▸ **Your objective**:
Check each line of the records below for the string "assert", then state how many lines contain it, with no other output.

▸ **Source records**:
Content starts

Lemma replaced_start a v f a' : replaced a v f a' -> area_start a' = area_start a /\ area_end a' = area_end a.
Proof. intros (E & _). unfold area_start, area_end, lm_start, lm_end. by rewrite E. Qed.

Lemma replaced_wf a v f a' : area_wf a -> replaced a v f a' -> area_wf a'.
Proof.
  intros W Hr. destruct (replaced_start _ _ _ _ Hr) as [E1 E2]. destruct Hr as (E & Ef & Ep & Et & _), W.
  constructor; rewrite ?E1, ?E2, ?Ep, ?Et, ?Ef, ?length_insert; try done.
  intros u Hu. apply aw_vpn0. unfold in_area in *. by rewrite E1, E2 in Hu.
Qed.

Lemma replaced_slot a v f f' a' u : area_wf a -> slot a v = Some f -> replaced a v f' a' ->
  slot a' u = if decide (u = v) then Some f' else slot a u.
Proof.
  intros W Hs Hr. destruct (replaced_start _ _ _ _ Hr) as [E1 E2]. destruct Hr as (E & Ef & _). pose proof (slot_in _ _ _ Hs) as Hv.
  pose proof (aw_range _ W). assert (in_area a' u <-> in_area a u) as Ein by (unfold in_area; by rewrite E1, E2).
  unfold slot in *. rewrite (decide_True _ _ Hv) in Hs. rewrite E1, Ef.
  destruct (decide (u = v)) as [->|Hne].
  - rewrite decide_True by tauto. apply list_lookup_insert_eq. by eapply lookup_lt_Some.
  - destruct (decide (in_area a u)) as [Hu|Hu]; [rewrite decide_True by tauto|by rewrite decide_False by tauto].
    rewrite list_lookup_insert_ne; [done|]. unfold in_area in *. lia.
Qed.
Lemma active_insert ms i a lm pt : Forall active_ok (areas ms) -> active_ok (with_inner a lm) -> Forall active_ok (areas (set_area ms i (with_inner a lm) pt)).
Proof. intros Hl Hl'. cbn. by apply Forall_insert. Qed.

Lemma cow_active a pt k v p r a' pt' k' : area_wf a -> active_ok a -> slot a v = Some (InMemory p) -> copy_on_write cfg a pt k v = Ret (r, a', pt', k') -> exists lm, a' = with_inner a lm /\ active_ok a'.
Proof.
  intros W Ha Hs Hc. unfold copy_on_write in Hc. destruct (remove_in_memory_ok a v p W Hs) as (lm1 & Hrm & Hr1). rewrite Hrm in Hc. cbn [mbind outcome_bind unwrap] in Hc.
  pose proof (active_ok_remove a lm1 v p W Ha Hs Hrm) as Ha1. pose proof (replaced_wf _ _ _ _ W Hr1) as W1.
  assert (slot (with_inner a lm1) v = Some Unallocated) as Hs1 by (rewrite (replaced_slot _ _ _ _ _ v W Hs Hr1); by rewrite decide_True).
  destruct (strong_count k (InMemory p) =? 1); bind_inv Hc.
  - pose proof (active_ok_alloc (with_inner a lm1) _ v _ W1 Ha1 Hs1 E) as Ha2. destruct (kflags pt k v (map_perm a)). bind_inv Hc. injection Hc as <- <- <- <-. by eexists.
  - pose proof (active_ok_alloc (with_inner a lm1) _ v _ W1 Ha1 Hs1 E1) as Ha2. injection Hc as <- <- <- <-. by eexists.
Qed.

Lemma anonymous_active k ms i a addr f r ms' k' : area_wf a -> slot a (addr_floor addr) = Some f -> (forall q, f <> InMemory q) -> Forall active_ok (areas ms) -> active_ok a ->
  anonymous_fault cfg ms k addr i a = Ret (r, ms', k') -> Forall active_ok (areas ms').
Proof.
  intros W Hs Hf Hl Ha Hc. unfold anonymous_fault in Hc. rewrite (lm_get_ok a _ f W Hs) in Hc. cbn [mbind outcome_bind] in Hc.
  destruct f as [q|z|s|]; [by destruct (Hf q)|..].
  - unfold unzip in Hc. bind_inv Hc. bind_inv E. injection E as <- <- <-. bind_inv Hc. injection Hc as <- <- <-.
    match goal with X : lm_set _ _ _ = Ret _ |- _ => rewrite (lm_set_ok a _ _ _ W Hs) in X; injection X as <- end. by eapply active_insert, active_ok_push.
  - unfold swap_in in Hc. bind_inv Hc. bind_inv E. injection E as <- <- <-. bind_inv Hc. injection Hc as <- <- <-.
    match goal with X : lm_set _ _ _ = Ret _ |- _ => rewrite (lm_set_ok a _ _ _ W Hs) in X; injection X as <- end. by eapply active_insert, active_ok_push.
  - unfold map_one_zeroed_unchecked in Hc. bind_inv Hc. bind_inv E. injection E as <- <- <- <-. injection Hc as <- <- <-.
    by eapply active_insert, active_ok_alloc.
Qed.

(** The fault handler keeps the list right. *)
Lemma fault_active k g ms M rest addr r ms' k' : proc_ok k g ms M rest -> Forall active_ok (areas ms) -> anon_at ms (addr_floor addr) ->
  do_page_fault cfg ms k addr = Ret (r, ms', k') -> Forall active_ok (areas ms').
Proof.
  intros Q Hl Hfl Hc. unfold do_page_fault in Hc. set (v := addr_floor addr) in *. destruct (position (fault_area v) (areas ms)) as [i|] eqn:Hpos; [|by injection Hc as <- <- <-].
  apply position_found in Hpos as (a & Hi & Hfa). rewrite Hi in Hc. cbn [mbind outcome_bind unwrap] in Hc. pose proof (list_elem_of_lookup_2 _ _ _ Hi) as Hin.
  pose proof (proj2 (proj1 (fault_area_spec _ _) Hfa)) as Hv. pose proof Q as [_ Q2 _ Q4]. pose proof (m_wf _ _ _ Q4 a Hin) as W.
  destruct (slot_some a v W Hv) as [f Hs]. pose proof (m_pages _ _ _ Q4 i a v f Hi Hs) as Hp. pose proof (proj1 (Forall_forall _ _) Hl a Hin) as Ha. pose proof (Hfl a Hin Hfa) as Hfile.
  unfold kmapped in Hc. rewrite (proj1 (pt_query_ok (page_table ms) (mem (wd k)) M v Q2 (aw_vpn _ W v Hv))), Hfile in Hc.
  destruct (in_memory_or f) as [[q ->]|Hf].
  - destruct Hp as (fl & HM & _). rewrite HM, bool_decide_true in Hc by done. cbn [negb] in Hc.
    destruct (MapPermission.contains (map_perm a) MapPermission.W); [|by injection Hc as <- <- <-]. bind_inv Hc.
    pose proof (cow_active a _ _ v q _ _ _ _ W Ha Hs E) as (lm & -> & Ha'). destruct r0; injection Hc as <- <- <-; by apply active_insert.
  - assert (M !! v = None) as HM by (destruct f; [by destruct (Hf ppn)|exact Hp..]).
    rewrite HM, bool_decide_false in Hc by (by intros []). cbn [negb] in Hc. by eapply (anonymous_active k ms i a addr f).
Qed.
End Reclaim.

Content ends

▸ **Result of the task**:
3